*Work to be completed:* Filter the entries for the word "reflexivity". Copy each line in which it occurs.

*Exercise data:*

Lemma works_slow : (868 < length v <= 4096)%nat -> works m M used K slow lso v pad.
Proof.
  intros Hv. unfold works, initAttribute, readlink, deleteFile. assert (HF : FAST_SYMLINK_SIZE = 28 /\ MED_SYMLINK_SIZE = 868 /\ OS_BLOCK_SIZE = 4096) by done. destruct HF as (-> & -> & ->).
  rewrite (proj2 (Z.leb_gt _ 28)), (proj2 (Z.leb_gt _ 868)), (proj2 (Z.leb_le _ 4096)) by lia. destruct HG as (bms & ts & used1 & c & HR & Hsub).
  destruct (take_block m _ _ _ _ _ _ _ _ HR ltac:(lia)) as (b & sb & -> & Hb & _ & sb' & E' & HR'). cbn [mbind option_bind]. do 3 eexists. split; [done|]. cbn [st_size value st_nlink id blkno].
  rewrite (proj2 (Z.leb_gt _ 28)), (proj2 (Z.leb_gt _ 868)), (proj2 (Z.leb_le _ 4096)), (proj2 (Z.ltb_lt 28 _)) by lia. split.
  - intros buf Hbuf. rewrite lookup_insert_eq. cbn [mbind option_bind]. rewrite buflen_whole by done. rewrite <- (app_nil_r v) at 1. rewrite bytes_prefix. cbn [mbind option_bind]. by rewrite memcpy_whole.
  - cbn [Z.eqb negb mbind option_bind set_pso pso super dBlk cache]. rewrite E'. cbn [mbind option_bind]. change (set_pso (set_pso m _) _) with (set_pso m (mkState (dBlk (pso m)) (forget (cache (pso m)) b) sb')).
    destruct (own_record (set_pso m (mkState (dBlk (pso m)) (forget (cache (pso m)) b) sb')) M used K (id lso)) as (m' & used' & -> & HG' & Hs); [by exists bms, ts, used1, (forget (cache (pso m)) b)|done|done|]. cbn [mbind option_bind]. exists m', (forget (<[b := v]> slow) b), used', K. split_and!; try done; try lia. unfold forget. rewrite delete_insert_eq. apply delete_subseteq.
Qed.
Lemma elem_of_blocks sb (p q : nat * nat) (rest : F) :
  (q, rest) ∈ blocks sb p <->
  (has_above (fst p) = true /\ q = (fst p - 1, snd p) /\ rest = restHeight sb) \/
  (has_below sb (fst p) = true /\ q = (fst p + 1, snd p) /\
   rest = restHeight sb) \/
  (has_left (snd p) = true /\ q = (fst p, snd p - 1) /\ rest = restWidth sb) \/
  (has_right sb (snd p) = true /\ q = (fst p, snd p + 1) /\
   rest = restWidth sb).
Proof.
  unfold blocks. rewrite !elem_of_app.
  destruct (has_above (fst p)), (has_below sb (fst p)),
    (has_left (snd p)), (has_right sb (snd p));
    rewrite ?list_elem_of_singleton, ?elem_of_nil;
    intuition (try congruence);
    repeat match goal with
           | E : (_, _) = (_, _) |- _ => injection E as -> ->
           end; auto 10.
Qed.

(** on a well-formed grid, if a block of [p] reads [q], a block of [q] reads
    [p], with the same rest length *)
Lemma blocks_symmetric sb (p q : nat * nat) (rest : F) A B :
  well_formed sb ->
  cell (bodies sb) (fst p) (snd p) = Some A ->
  cell (bodies sb) (fst q) (snd q) = Some B ->
  (q, rest) ∈ blocks sb p -> (p, rest) ∈ blocks sb q.
Proof.
  intros Hwf HA HB.
  destruct (cell_Some_shape _ _ _ _ _ _ Hwf HA) as [Hpi Hpj].
  destruct (cell_Some_shape _ _ _ _ _ _ Hwf HB) as [Hqi Hqj].
  rewrite !elem_of_blocks.
  destruct p as [i j], q as [a b].
  unfold has_above, has_below, has_left, has_right. simpl in *.
  rewrite !Z.ltb_lt.
  intros [(Hc & [= -> ->] & ->)|[(Hc & [= -> ->] & ->)|
          [(Hc & [= -> ->] & ->)|(Hc & [= -> ->] & ->)]]].
  - right. left. split; [lia|]. split; [f_equal; lia|done].
  - left. split; [lia|]. split; [f_equal; lia|done].
  - right. right. right. split; [lia|]. split; [f_equal; lia|done].
  - right. right. left. split; [lia|]. split; [f_equal; lia|done].
Qed.

(** no two blocks of a cell read the same neighbour *)
Lemma blocks_one_rest sb (p q : nat * nat) (rest rest' : F) :
  (q, rest) ∈ blocks sb p -> (q, rest') ∈ blocks sb p -> rest = rest'.
Proof.
  rewrite !elem_of_blocks. destruct p as [i j].
  unfold has_above, has_left. simpl. rewrite !Z.ltb_lt.
  intros [(Hc & -> & ->)|[(Hc & -> & ->)|[(Hc & -> & ->)|(Hc & -> & ->)]]]
         [(Hc' & Heq & ->)|[(Hc' & Heq & ->)|[(Hc' & Heq & ->)|(Hc' & Heq & ->)]]];
    try done; injection Heq; lia.
Qed.

(** for two adjacent cells of a well-formed grid, exactly one block of the
    one reads the other, with the rest length of the spring between them *)
Lemma blocks_adjacent sb (p q : nat * nat) A B :
  well_formed sb ->
  cell (bodies sb) (fst p) (snd p) = Some A ->
  cell (bodies sb) (fst q) (snd q) = Some B ->
  adjacent p q ->
  (q, rest_between sb p q) ∈ blocks sb p.
Proof.
  intros Hwf HA HB Hadj.
  destruct (cell_Some_shape _ _ _ _ _ _ Hwf HA) as [Hpi Hpj].
  destruct (cell_Some_shape _ _ _ _ _ _ Hwf HB) as [Hqi Hqj].
  rewrite elem_of_blocks. unfold rest_between.
  destruct p as [i j], q as [a b].
  unfold adjacent, has_above, has_below, has_left, has_right in *.
  simpl in *. rewrite !Z.ltb_lt.
  destruct Hadj as [[-> [-> | ->]]|[-> [-> | ->]]].
  - rewrite Nat.eqb_refl. right. right. right.
    split; [lia|]. done.
  - rewrite Nat.eqb_refl. right. right. left.
    split; [lia|]. split; [f_equal; lia|done].
  - replace (i =? i + 1) with false by (symmetry; apply Nat.eqb_neq; lia).
    right. left. split; [lia|]. done.
  - replace (a + 1 =? a) with false by (symmetry; apply Nat.eqb_neq; lia).
    left. split; [lia|]. split; [f_equal; lia|done].
Qed.

(** what one block adds: the cell [p] holds [A0], the cell that is read
    holds [B] *)
Lemma cell_run_block sb (p q : nat * nat) (rest : F) gr (A0 B : RigidBody F) :
  cell gr (fst p) (snd p) = Some A0 ->
  cell gr (fst q) (snd q) = Some B ->
  cell (run_block sb p gr (q, rest)) (fst p) (snd p) =
  Some (addForce (vsub (spring_part sb rest A0 B) (damping_part sb A0)) A0).
Proof. intros HA HB. unfold run_block. simpl. by apply cell_pull. Qed.
End BlockFacts.

(** * The statements in single precision *)

Section SingleMore.
Import Binary32.
Implicit Types (x y z : float) (sb : SoftBody float) (gr : grid float).

(** ** The program's comparison *)

Lemma same_refl x : same x x.
Proof. by left. Qed.

Lemma same_trans x y z : same x y -> same y z -> same x z.
Proof.
  intros [->|[Hx Hy]] [<-|[Hy' Hz]];
    [by left|by right|by right|by right].
Qed.

Lemma eqb_refl x : x <> nan -> eqb x x = true.
Proof.
  intros Hx. unfold eqb, SFeqb.
  destruct x as [s|s| |s m e]; simpl; try done.
  - by destruct s.
  - rewrite Z.compare_refl, Pos.compare_cont_refl. by destruct s.
Qed.

(** the same float up to the sign of a zero is the same number for [==],
    or NaN beside NaN *)
Lemma same_agree x y : same x y -> agree x y.
Proof.
  intros [->|[Hx Hy]].
  - destruct y as [s|s| |s m e]; [left|left|by right|left];
      by apply eqb_refl.
  - left. by destruct x as [[]| | |], y as [[]| | |].
Qed.

Lemma vsame_vagree (u v : vec3 float) : vsame u v -> vagree u v.
Proof. intros (Hx & Hy & Hz). repeat split; by apply same_agree. Qed.

(** ** Sums and differences with a zero *)

Lemma add_opp x y : add x (opp y) = sub x y.
Proof.
  unfold add, sub, opp.
  destruct x as [sx|sx| |sx mx ex], y as [sy|sy| |sy my ey];
    cbn [SFadd SFsub SFopp]; try reflexivity.
  - by destruct sx, sy.
  - by destruct sx, sy.
  - f_equal. destruct sy; simpl; lia.
Qed.

Lemma sub_zero_l x z : is_zero z = true -> same (sub z x) (opp x).
Proof.
  destruct z as [sz| | |]; try discriminate. intros _.
  destruct x as [sx| | |]; try (by left). right. by destruct sx, sz.
Qed.

Lemma add_same_l x x' y : same x x' -> same (add x y) (add x' y).
Proof.
  intros [->|[Hx Hx']]; [by left|].
  destruct x as [sx| | |]; try discriminate.
  destruct x' as [sx'| | |]; try discriminate.
  destruct y as [sy| | |]; try (by left). right. by destruct sx, sx', sy.
Qed.

Lemma sub_same_l x x' y : same x x' -> same (sub x y) (sub x' y).
Proof. intros Hx. rewrite <- !add_opp. by apply add_same_l. Qed.

#[local] Opaque mul add sub div sqrt.

(** ** Integration *)

(** the instance [binary32] is the one with the rounded product for
    [powf(x, 2)] *)
Lemma binary32_powf_product : binary32_powf (fun x => mul x x) = binary32.
Proof. reflexivity. Qed.


(** ** Damping of a cell with slack springs *)

Lemma damped_S (k : nat) sb (c : RigidBody float) :
  damped (k + 1) sb c = vsub (damped k sb c) (damping_part sb c).
Proof. unfold damped. by rewrite Nat.add_1_r. Qed.

Lemma block_slack sb rest (cond : bool) nb (self c : RigidBody float) (k : nat) :
  position self = position c -> velocity self = velocity c ->
  (cond = true -> slack sb rest c nb) ->
  vsame (netForce self) (damped k sb c) ->
  let self' := if cond then pulled sb rest nb self else self in
  position self' = position c /\ velocity self' = velocity c /\
  vsame (netForce self') (damped (k + present cond nb) sb c).
Proof.
  intros Hp Hv Hslack Hf. destruct cond; simpl.
  - destruct (pulled_motion sb rest nb self) as [-> ->].
    split; [done|]. split; [done|].
    destruct nb as [n|]; simpl; [|by rewrite Nat.add_0_r].
    rewrite damped_S.
    specialize (Hslack eq_refl n eq_refl).
    unfold is_vzero in Hslack.
    apply andb_prop in Hslack as [Hslack Hsz].
    apply andb_prop in Hslack as [Hsx Hsy].
    assert (Hs : spring_part sb rest self n = spring_part sb rest c n)
      by (unfold spring_part; by rewrite Hp).
    assert (Hd : damping_part sb self = damping_part sb c)
      by (unfold damping_part; by rewrite Hv).
    unfold neighbor_force. rewrite Hs, Hd.
    destruct Hf as (Hfx & Hfy & Hfz).
    repeat split; simpl;
      (eapply same_trans;
       [apply add_same_r, sub_zero_l; done
       |rewrite add_opp; by apply sub_same_l]).
  - split; [done|]. split; [done|]. by rewrite Nat.add_0_r.
Qed.

Lemma springs_from_slack sb gr0 (i j : nat) (c : RigidBody float) :
  netForce c = vzero ->
  springs_slack sb gr0 i j c ->
  vsame (netForce (springs_from sb gr0 i j c))
        (damped (neighbor_count sb gr0 i j) sb c).
Proof.
  intros Hf (Hup & Hdown & Hleft & Hright).
  unfold springs_from, neighbor_count.
  assert (H0 : vsame (netForce c) (damped 0 sb c))
    by (rewrite Hf; repeat split; apply same_refl).
  destruct (block_slack sb _ (has_above i) _ c c 0 eq_refl eq_refl Hup H0)
    as (Hp1 & Hv1 & Hf1).
  destruct (block_slack sb _ (has_below sb i) _ _ c _ Hp1 Hv1 Hdown Hf1)
    as (Hp2 & Hv2 & Hf2).
  destruct (block_slack sb _ (has_left j) _ _ c _ Hp2 Hv2 Hleft Hf2)
    as (Hp3 & Hv3 & Hf3).
  destruct (block_slack sb _ (has_right sb j) _ _ c _ Hp3 Hv3 Hright Hf3)
    as (_ & _ & Hf4).
  exact Hf4.
Qed.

*Answer section:*
    cbn [SFadd SFsub SFopp]; try reflexivity.
Proof. reflexivity. Qed.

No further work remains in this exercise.